‘Google era’ electric grid more vulnerable than ever

A new report released Tuesday by a group of national security experts calls on Congress to immediately pass legislation that would enable real-time information sharing between the government and the private sector on cyber threats to the nation’s electric grid.

The report by the Center for the Study of the Presidency and Congress — led by former White House Chief of Staff Thomas McLarty III and former Homeland Security Secretary Tom Ridge — traces in great detail the technological changes fundamentally transforming the electric industry and warns those same technologies are creating new vulnerabilities for the “most critical of critical infrastructure” in the nation.

“Paradoxically, as the grid is increasingly networked—thus increasing efficiency and overall situational awareness—it becomes increasingly vulnerable to intrusions from cyberspace,” the report states. “As smart grid technologies are installed, there will be a greater number of access points to the grid networks, requiring increased security awareness by utilities, device manufacturers, and the general public.”

“The grid is moving from the Edison era into the Google era,” Dan Mahaffee, the project co-director, said during a press conference Tuesday. “How do we secure a grid that is having new technology attached to it? We’re creating a broad amount of new threat vectors into critical infrastructure installing this technology. We’ve seen it with the spam botnet that was running on smart refrigerators. And when we begin to connect our toasters and tooth brushes to the smart grid how do we ensure that those standards of security are met?”


2014_07_Future-electric-gridOne example of the electric grid’s increasing complexity, the report highlights a future when electric cars will connect to a smart grid and transfer unused electricity back into the grid. “Car companies will very soon be part of the grid security discussion,” Mahaffee said. “We need to begin those discussions now as the technology is developed, rather than waiting for the day after.”

The 178-page report outlines a dozen short- and long-term recommendations for improving the security of the nation’s electric grid, focusing primarily on improving real-time information sharing on cyber threats between the government and the private companies that own and operate the grid. In particular, the report calls for Congress to “resolve the deadlock that has stymied” cybersecurity legislation.

“The sense of urgency seems to be missing on some of these issues,” Ridge said. “This concern has been out there and escalating year after year after year. And there are more and more attacks…and the sophistication of attacks is getting greater and greater. And we’re still sitting around talking about it. But at the end of the day, I really think that information sharing is a very, very significant first step.”

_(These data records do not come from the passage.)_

(** ** The [/upload] view *)

Lemma upload_file_run (R : Remote) (ASSISTANT_ID : string)
    (files : list (string * FileStorage)) (file : FileStorage) (file_id : string) :
  assoc "file" files = Some file →
  files_create R (stream file) "assistants" = Ok file_id →
  assistants_update R ASSISTANT_ID [file_id] = Ok () →
  upload_file R ASSISTANT_ID files =
    ([ECall (FilesCreate (stream file) "assistants");
      ECall (AssistantsUpdate ASSISTANT_ID [file_id])],
     Ok (RetDict (VDict [("file_id", VStr file_id)]))).
Proof.
  intros Hfile Hcreate Hupdate.
  unfold upload_file, files_contains, files_getitem. rewrite Hfile. run.
  rewrite Hcreate, Hupdate. reflexivity.
Qed.

(** C8: when the form has a field [file] and the upload and the assistant
    update succeed, the view makes exactly two calls: the upload of the
    file's stream, whose answer is the id, and then one update attaching
    that id to the provisioned assistant; it returns [{"file_id": id}] with
    status 200. *)
Theorem upload_file_success (R : Remote) (ASSISTANT_ID : string)
    (files : list (string * FileStorage)) (file : FileStorage) (file_id : string) :
  assoc "file" files = Some file →
  files_create R (stream file) "assistants" = Ok file_id →
  assistants_update R ASSISTANT_ID [file_id] = Ok () →
  upload_file R ASSISTANT_ID files =
    ([ECall (FilesCreate (stream file) "assistants");
      ECall (AssistantsUpdate ASSISTANT_ID [file_id])],
     Ok (RetDict (VDict [("file_id", VStr file_id)]))) ∧
  (∃ response,
     (upload_file R ASSISTANT_ID files).2 = Ok response ∧
     response = RetDict (VDict [("file_id", VStr file_id)]) ∧
     status_code response = 200) ∧
  calls (upload_file R ASSISTANT_ID files).1 =
    [FilesCreate (stream file) "assistants"; AssistantsUpdate ASSISTANT_ID [file_id]] ∧
  List.filter is_assistants_update (calls (upload_file R ASSISTANT_ID files).1)
    = [AssistantsUpdate ASSISTANT_ID [file_id]] ∧
  count_calls is_assistants_update (upload_file R ASSISTANT_ID files).1 = 1 ∧
  count_calls is_files_create (upload_file R ASSISTANT_ID files).1 = 1.
Proof.
  intros Hfile Hcreate Hupdate.
  rewrite (upload_file_run R ASSISTANT_ID files file file_id Hfile Hcreate Hupdate).
  split; [reflexivity |]. split; [eexists; repeat split; reflexivity |].
  repeat split; reflexivity.
Qed.

Lemma upload_file_success_witness :
  upload_file demo_remote "asst_1" [("file", demo_file)] =
    ([ECall (FilesCreate [Byte.x68; Byte.x69] "assistants");
      ECall (AssistantsUpdate "asst_1" ["file_1"])],
     Ok (RetDict (VDict [("file_id", VStr "file_1")]))).
Proof.
  apply (upload_file_success demo_remote "asst_1" [("file", demo_file)] demo_file "file_1");
    reflexivity.
Defined.

(** C9: when the form has no field [file], the view returns
    [{"error": "No file provided"}] with status 400 and calls nothing. *)
Theorem upload_file_missing (R : Remote) (ASSISTANT_ID : string)
    (files : list (string * FileStorage)) :
  assoc "file" files = None →
  upload_file R ASSISTANT_ID files =
    ([], Ok (RetDictStatus (VDict [("error", VStr "No file provided")]) 400)) ∧
  calls (upload_file R ASSISTANT_ID files).1 = [] ∧
  status_code (RetDictStatus (VDict [("error", VStr "No file provided")]) 400) = 400.
Proof.
  intros Hfile. unfold upload_file, files_contains. rewrite Hfile.
  repeat split; reflexivity.
Qed.

Lemma upload_file_missing_witness :
  upload_file demo_remote "asst_1" [("attachment", demo_file)] =
    ([], Ok (RetDictStatus (VDict [("error", VStr "No file provided")]) 400)) ∧
  calls (upload_file demo_remote "asst_1" [("attachment", demo_file)]).1 = [] ∧
  status_code (RetDictStatus (VDict [("error", VStr "No file provided")]) 400) = 400.
Proof.
  apply (upload_file_missing demo_remote "asst_1" [("attachment", demo_file)]).
  reflexivity.
Defined.

(** C10: a successful upload passes [file_ids = [id]], the one-element list
    of the new file's id, to its single [assistants.update] call; no other
    id is in it, and on the service the assistant's attachments, whatever
    they were, become that list. *)
Theorem upload_file_replaces_attachments (R : Remote) (ASSISTANT_ID : string)
    (files : list (string * FileStorage)) (file : FileStorage) (file_id : string)
    (attached : gmap string (list string)) :
  assoc "file" files = Some file →
  files_create R (stream file) "assistants" = Ok file_id →
  assistants_update R ASSISTANT_ID [file_id] = Ok () →
  List.filter is_assistants_update (calls (upload_file R ASSISTANT_ID files).1)
    = [AssistantsUpdate ASSISTANT_ID [file_id]] ∧
  (∀ earlier, earlier ≠ file_id → earlier ∉ [file_id]) ∧
  replay (upload_file R ASSISTANT_ID files).1 attached !! ASSISTANT_ID = Some [file_id].
Proof.
  intros Hfile Hcreate Hupdate.
  rewrite (upload_file_run R ASSISTANT_ID files file file_id Hfile Hcreate Hupdate).
  split; [reflexivity | split].
  - intros earlier Hne Hin. apply list_elem_of_singleton in Hin. contradiction.
  - unfold replay. cbn. apply lookup_insert_eq.
Qed.

(** Two uploads in a row: the assistant ends with the second file only. *)
Lemma upload_file_replaces_attachments_witness :
  replay (upload_file (with_upload (Ok "file_2") demo_remote) "asst_1" [("file", demo_file)]).1
    (replay (upload_file demo_remote "asst_1" [("file", demo_file)]).1 ∅)
    !! "asst_1" = Some ["file_2"].
Proof.
  apply (upload_file_replaces_attachments (with_upload (Ok "file_2") demo_remote) "asst_1"
           [("file", demo_file)] demo_file "file_2"); reflexivity.
Defined.

(** ** Paths on which an exception ends the stream or the upload *)

(** A poll that raises ends the generator with that exception; nothing has
    been yielded. *)
Lemma generate_poll_raises
    (json_dumps : value → string) (R : Remote) (thread_id : value) (run_id : string)
    (n fuel : nat) (e : exn) :
  (∀ m, m < n →
     ∃ status, runs_retrieve R m thread_id run_id = Ok status ∧ pending status) →
  runs_retrieve R n thread_id run_id = Raise e →
  n < fuel →
  generate json_dumps R thread_id run_id fuel =
    ((pending_log thread_id run_id n ++ [ECall (RunsRetrieve thread_id run_id)])%list,
     Failed e) ∧
  chunks (generate json_dumps R thread_id run_id fuel).1 = [].
Proof.
  intros Hpend Hraise Hfuel.
  assert (Hiter : iteration json_dumps R thread_id run_id n
                  = ([ECall (RunsRetrieve thread_id run_id)], Raise e)).
  { unfold iteration. run. rewrite Hraise. reflexivity. }
  rewrite (generate_after_pending_raise json_dumps R thread_id run_id n fuel _ e
             Hpend Hiter Hfuel).
  split; [reflexivity |]. cbn [fst]. rewrite chunks_app, chunks_pending_log. reflexivity.
Qed.

Lemma generate_poll_raises_witness :
  generate dumps_ascii
    (with_polls (λ n, match n with 0 => Ok "queued" | _ => Raise connection_error end)
       demo_remote)
    (VStr "thread_7") "run_1" 2 =
    ([ECall (RunsRetrieve (VStr "thread_7") "run_1"); ESleep 500;
      ECall (RunsRetrieve (VStr "thread_7") "run_1")],
     Failed connection_error).
Proof.
  refine (proj1 (generate_poll_raises dumps_ascii
                   (with_polls (λ n, match n with 0 => Ok "queued"
                                               | _ => Raise connection_error end)
                      demo_remote)
                   (VStr "thread_7") "run_1" 1 2 connection_error _ _ _)).
  - intros m Hm. exists "queued". destruct m; [| lia].
    split; [reflexivity | split; discriminate].
  - reflexivity.
  - lia.
Defined.

(** A completed run whose newest message is the assistant's but does not
    start with a text block: [content[0].text] raises and nothing is
    yielded. *)
Lemma generate_completed_without_text
    (json_dumps : value → string) (R : Remote) (thread_id : value) (run_id : string)
    (n fuel : nat) (latest : message) (rest : list message) :
  (∀ m, m < n →
     ∃ status, runs_retrieve R m thread_id run_id = Ok status ∧ pending status) →
  runs_retrieve R n thread_id run_id = Ok "completed" →
  messages_list R thread_id = Ok (latest :: rest) →
  role latest = "assistant" →
  n < fuel →
  (content latest = [] →
     generate json_dumps R thread_id run_id fuel =
       ((pending_log thread_id run_id n ++
         [ECall (RunsRetrieve thread_id run_id); ECall (MessagesList thread_id)])%list,
        Failed IndexError)) ∧
  (∀ kind blocks, content latest = OtherBlock kind :: blocks →
     generate json_dumps R thread_id run_id fuel =
       ((pending_log thread_id run_id n ++
         [ECall (RunsRetrieve thread_id run_id); ECall (MessagesList thread_id)])%list,
        Failed (AttributeError kind "text"))).
Proof.
  intros Hpend Hdone Hlist Hrole Hfuel. split.
  - intros Hcontent.
    apply generate_after_pending_raise; [exact Hpend | | exact Hfuel].
    unfold iteration. run. rewrite Hdone. cbn. rewrite Hlist. unfold first. run.
    rewrite Hrole, Hcontent. reflexivity.
  - intros kind blocks Hcontent.
    apply generate_after_pending_raise; [exact Hpend | | exact Hfuel].
    unfold iteration. run. rewrite Hdone. cbn. rewrite Hlist. unfold first, text_value. run.
    rewrite Hrole, Hcontent. reflexivity.
Qed.

Lemma generate_completed_without_text_witness :
  generate dumps_ascii
    (with_messages [ {| role := "assistant"; content := [OtherBlock "ImageFileContentBlock"] |} ]
       demo_remote)
    (VStr "thread_7") "run_1" 3 =
    ([ECall (RunsRetrieve (VStr "thread_7") "run_1"); ESleep 500;
      ECall (RunsRetrieve (VStr "thread_7") "run_1"); ESleep 500;
      ECall (RunsRetrieve (VStr "thread_7") "run_1");
      ECall (MessagesList (VStr "thread_7"))],
     Failed (AttributeError "ImageFileContentBlock" "text")).
Proof.
  refine (proj2 (generate_completed_without_text dumps_ascii
                   (with_messages
                      [ {| role := "assistant";
                           content := [OtherBlock "ImageFileContentBlock"] |} ]
                      demo_remote)
                   (VStr "thread_7") "run_1" 2 3
                   {| role := "assistant"; content := [OtherBlock "ImageFileContentBlock"] |}
                   [] _ _ _ _ _) "ImageFileContentBlock" [] _);
    try reflexivity; [| lia].
  intros m Hm. destruct m as [| [| m]]; [| | lia].
  - exists "queued". split; [reflexivity | split; discriminate].
  - exists "in_progress". split; [reflexivity | split; discriminate].
Defined.

(** A failing upload or update call is answered with status 500 and the
    exception's text. *)
Lemma upload_file_remote_failure (R : Remote) (ASSISTANT_ID : string)
    (files : list (string * FileStorage)) (file : FileStorage) (e : exn) :
  assoc "file" files = Some file →
  (files_create R (stream file) "assistants" = Raise e →
     upload_file R ASSISTANT_ID files =
       ([ECall (FilesCreate (stream file) "assistants")],
        Ok (RetDictStatus (VDict [("error", VStr (str e))]) 500))) ∧
  (∀ file_id, files_create R (stream file) "assistants" = Ok file_id →
     assistants_update R ASSISTANT_ID [file_id] = Raise e →
     upload_file R ASSISTANT_ID files =
       ([ECall (FilesCreate (stream file) "assistants");
         ECall (AssistantsUpdate ASSISTANT_ID [file_id])],
        Ok (RetDictStatus (VDict [("error", VStr (str e))]) 500))).
Proof.
  intros Hfile. split.
  - intros Hcreate. unfold upload_file, files_contains, files_getitem.
    rewrite Hfile. run. rewrite Hcreate. reflexivity.
  - intros file_id Hcreate Hupdate. unfold upload_file, files_contains, files_getitem.
    rewrite Hfile. run. rewrite Hcreate, Hupdate. reflexivity.
Qed.

Lemma upload_file_remote_failure_witness :
  upload_file (with_upload (Raise connection_error) demo_remote) "asst_1"
    [("file", demo_file)] =
    ([ECall (FilesCreate (stream demo_file) "assistants")],
     Ok (RetDictStatus (VDict [("error", VStr "Connection error.")]) 500)).
Proof.
  apply (proj1 (upload_file_remote_failure
                  (with_upload (Raise connection_error) demo_remote) "asst_1"
                  [("file", demo_file)] demo_file connection_error eq_refl)).
  reflexivity.
Defined.

(** ** The wire text of the two frames, with the ASCII serializer *)

Example error_frame_wire :
  sse_frame dumps_ascii (error_data (VStr "thread_7")) =
    "data: {" +:+ DQUOTE +:+ "error" +:+ DQUOTE +:+ ": "
    +:+ DQUOTE +:+ "Assistant run failed" +:+ DQUOTE +:+ ", "
    +:+ DQUOTE +:+ "thread_id" +:+ DQUOTE +:+ ": "
    +:+ DQUOTE +:+ "thread_7" +:+ DQUOTE +:+ "}" +:+ LF +:+ LF.
Proof. reflexivity. Qed.

Example delete_is_escaped :
  escape_char (ascii_of_nat 127) = BACKSLASH +:+ "u007f".
Proof. reflexivity. Qed.

Example content_frame_wire :
  sse_frame dumps_ascii (response_data (VStr "thread_7") ("Hi" +:+ LF)) =
    "data: {" +:+ DQUOTE +:+ "content" +:+ DQUOTE +:+ ": "
    +:+ DQUOTE +:+ "Hi" +:+ BACKSLASH +:+ "n" +:+ DQUOTE +:+ ", "
    +:+ DQUOTE +:+ "thread_id" +:+ DQUOTE +:+ ": "
    +:+ DQUOTE +:+ "thread_7" +:+ DQUOTE +:+ "}" +:+ LF +:+ LF.
Proof. reflexivity. Qed.

(** ** Polls, sleeps and calls of the generator *)

Lemma sleeps_app (l1 l2 : list event) : sleeps (l1 ++ l2) = (sleeps l1 ++ sleeps l2)%list.
Proof. apply omap_app. Qed.

Lemma sum_list_replicate (k x : nat) : sum_list (replicate k x) = k * x.
Proof. induction k as [| k IH]; [reflexivity |]. cbn. rewrite IH. lia. Qed.

Section GeneratorCalls.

House Intelligence Committee Chairman Rep. Mike Rogers, R-Mich., and ranking Democrat Rep. Dutch Ruppersberger, D-Md., threw their support behind the report’s recommendations, appearing with Ridge at the press conference Tuesday. Both warned of the increasing cyber threat posed by nation states, particularly Iran and China.

Rogers referred to private security assessments that have shown nation states are actively hacking into U.S. electric companies and laying in wait with “the option to use” their access. “The sheer level of the threat and sophistication of the threat has grown exponentially,” Rogers said. “Not doing anything is no longer an option.”


According to Rogers, the best thing the government can do in the short term is pass legislation that would provide industry with liability protection so it can engage with the government in real-time information sharing.

Ruppersberger likened the electric grid to the country’s Achilles’ heel. “If we don’t start dealing with what this report talks about, our energy [sector] is going to be attacked,” he said. “We’re not [trying] to scare anybody. These threats are for real.”

In 2007, researchers at the Idaho National Lab conducted the Aurora test, in which a computer virus manipulated the network systems that controlled diesel generators. The test demonstrated for the first time the ability of hackers to use malware to cause physical damage to components of the electrical grid.